NUG 2013 User Day: Trends, Discovery, and Innovation in High Performance Computing

Wednesday, Feb. 13

Berkeley Lab Building 50 Auditorium

Live streaming: http://hosting.epresence.tv/LBL/1.aspx

8:45 - Welcome: Kathy Yelick, Berkeley Lab Associate Director for Computing Sciences

Trends

9:00 - The Future of High Performance Scientific Computing, Kathy Yelick, Berkeley Lab Associate Director for Computing Sciences

9:45 - NERSC Today and over the Next Ten Years, Sudip Dosanjh, NERSC Director

10:30 - The 2013 NERSC Achievement Awards

10:45 - Break

Discovery

11:00 - Discovery of the Higgs Boson and the role of LBNL and World-Wide Computing , Ian Hinchliffe, Berkeley Lab

11:30 - Discovery of the θ₁₃Weak Mixing Angle at Daya Bay using NERSC & ESnet, Craig Tull, Berkeley Lab

12:00 - Big Bang, Big Data, Big Iron - Planck Satellite Data Analysis At NERSC, Julian Borrill, Berkelely Lab

12:30 - Lunch (on your own)

Innovation

1:30 -The Materials Project: Combining density functional theory calculations with supercomputing centers for new materials discovery, Anubhav Jain, Berkeley Lab

2:00 - Python in a Parallel Environment, David Grote, Berkeley Lab

2:30 - OpenMSI: A Mass Spectometry Imaging Science Gateway, Ben Bowen, Berkeley Lab

3:00 - Break

3:15 - Towards an ALS Data Pipeline and Analysis Framework at NERSC, Jack Deslippe & Craig Tull, Berkeley Lab

3:45 - Large Sparse Matrix Problems in Ab-initio Nuclear Structure Calculations, Pieter Maris, Iowa State University

4:15 - iPython Notebook, Fernando Perez, UC Berkeley

Abstracts

The Materials Project: Combining density functional theory calculations with supercomputing centers for new materials discovery

Anubhav Jain
Berkeley Lab

New materials can potentially reduce the cost and improve the efficiency of solar photovoltaics, batteries, and catalysts, leading to broad societal impact. This talk describes a computational approach to materials design in which density functional theory (DFT) calculations are performed over very large computing resources. Because DFT calculations accurately predict many properties of new materials, this approach can screen tens of thousands of potential materials in short time frames.

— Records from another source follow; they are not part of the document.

(* ===== verification/Store.v ===== *)
(** * Store: the application state and its reducer

    Models [src/components/app/Store.tsx]: the [State] record, the closed
    [Action] union, [initialState] and the reducer passed to [useReducer].
    The reducer runs in the [JS] monad over the [Dom] world because it is
    not pure: [setImage] and [setGif] call [remove()] on the elements the
    previous state held, [setImage] creates an [HTMLImageElement], and
    [markAdShown] writes [localStorage].  The [default] branch, which throws,
    is the constructor [invalidAction] (an object whose [type] is none of the
    listed ones).

    The theorems give the dirty flag after every action, the snap of
    [setAngle], the release of the previous source by [setImage]/[setGif],
    that what is drawn changes only together with the dirty flag, the throw
    of an invalid action, the [localStorage] round trip of the advert
    flag, and that for every state the reducer installs a [setGif] that
    breaks the specification's guard.  The reducer and [snap_angle] are
    [Proper] morphisms for numbers compared as values ([Qeq]).  [reducer_rerun]
    is React calling the reducer a second time for one update (development
    [StrictMode], or a replay of the update queue): it changes nothing for
    every action but [setImage], whose first run leaks an image element. *)

From S2P Require Import Prelude Dom.
From Stdlib Require Import QArith Lqa.

(** A JavaScript number (see the header of [Prelude]). *)
Abbreviation number := Q.

(** [FlagName] is a union of string literals declared in [~lib/flags]
    (not among the sources). *)
Abbreviation FlagName := string.

(** [a < b] on numbers. *)
Definition js_lt (a b : number) : bool := negb (Qle_bool b a).

(** [Boolean(localStorage.getItem(k))]: [null] and the empty string are
    [false], every other string [true]. *)
Definition js_Boolean_item (o : option string) : bool :=
  match o with
  | Some v => negb (String.eqb v "")
  | None => false
  end.
(** Two frames, the second with a 3-byte patch. *)
Definition bad_patch_frames : list ParsedFrame :=
  [mkParsedFrame [255; 0; 0; 255; 255; 0; 0; 255] (mkDims 2 1 0 0) 100;
   mkParsedFrame [0; 0; 255] (mkDims 1 1 0 1) 100].

(** A 2 x 1 patch placed at [x = 1] on a 2-pixel-wide screen: its second
    pixel falls outside and is dropped. *)
Definition overhanging_frame : ParsedFrame :=
  mkParsedFrame [0; 255; 0; 255; 0; 0; 255; 255] (mkDims 2 1 0 1) 100.


(** ** Lemmas on the loader *)

Lemma build_frame_run gif f w :
  build_frame gif f w =
  (let n := next_handle w in
   let wc b := mkWorld (<[n := CanvasElement b]> (elements w)) (released w) (S n)
                       (next_blob w) (storage w) (context_2d w) in
   let blank := blank_bitmap (lsd_width (lsd gif)) (lsd_height (lsd gif)) in
   if context_2d w then
     match frame_bitmap gif f with
     | Ok b => (Ok n, wc b)
     | Throw e => (Throw e, wc blank)
     end
   else (Throw (Error "oh no"), wc blank)).
Proof.
  unfold build_frame, createElement_canvas, alloc, bind, set_canvas_width, set_canvas_height,
    update_element, modify, set_elements, getContext_2d, gets, frame_bitmap; simpl.
  rewrite !alter_insert_eq, lookup_insert_eq. simpl.
  destruct (context_2d w); simpl; [|reflexivity].
  destruct (new_ImageData _ _ _); simpl; [|reflexivity].
  unfold ret, set_elements; simpl. by rewrite alter_insert_eq.
Qed.

(** When every frame builds, [decoded.map(build_frame)] returns the
    handles [n, n+1, ...] and installs the frames' bitmaps under them. *)
Lemma mapM_build_frame_ok gif fs w bs :
  context_2d w = true -> frame_bitmaps gif fs = Ok bs ->
  mapM (build_frame gif) fs w =
  (Ok (seq (next_handle w) (length bs)),
   mkWorld (install_canvases (next_handle w) bs (elements w)) (released w)
           (next_handle w + length bs) (next_blob w) (storage w) (context_2d w)).
Proof.
  revert w bs. induction fs as [|f fs IH]; intros w bs Hc Hbs; simpl in Hbs.
  - inversion Hbs; subst. simpl. rewrite Nat.add_0_r. by destruct w.
  - destruct (frame_bitmap gif f) as [b|e] eqn:Ef; [|done].
    destruct (frame_bitmaps gif fs) as [bs'|e] eqn:Efs; [|done].
    inversion Hbs; subst. simpl. unfold bind. rewrite build_frame_run, Hc, Ef. simpl.
    rewrite (IH _ bs') by done. simpl. do 3 f_equal. lia.
Qed.

Lemma mapM_build_frame_throw gif fs w e :
  context_2d w = true -> frame_bitmaps gif fs = Throw e ->
  fst (mapM (build_frame gif) fs w) = Throw e.
Proof.
  revert w. induction fs as [|f fs IH]; intros w Hc Ebs; simpl in Ebs; [done|].
  simpl. unfold bind. rewrite build_frame_run, Hc. simpl.
  destruct (frame_bitmap gif f) as [b|e'] eqn:Ef; simpl; [|by inversion Ebs].
  destruct (frame_bitmaps gif fs) as [bs|e'] eqn:Efs; [done|].
  inversion Ebs; subst.
  match goal with
  | |- context [mapM (build_frame gif) fs ?w1] =>
      specialize (IH w1 eq_refl eq_refl); destruct (mapM (build_frame gif) fs w1) as [[r|e''] w'']
  end; simpl in *; congruence.
Qed.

We present some major software development efforts that generated over 10 million CPU-hours worth of materials information in the span of a few months using NERSC clusters. For the effort, we designed a custom workflow software using Python and MongoDB. This represents one of the largest materials data sets ever computed, and the results are compiled on a public web site (The Materials Project) with over 3,000 registered users that are designing new materials with computed information.

Finally, we describe future efforts in which algorithms might "self-learn" which chemical spaces are the most promising for investigation based on the results of previous computations, with application to solar water splitting materials.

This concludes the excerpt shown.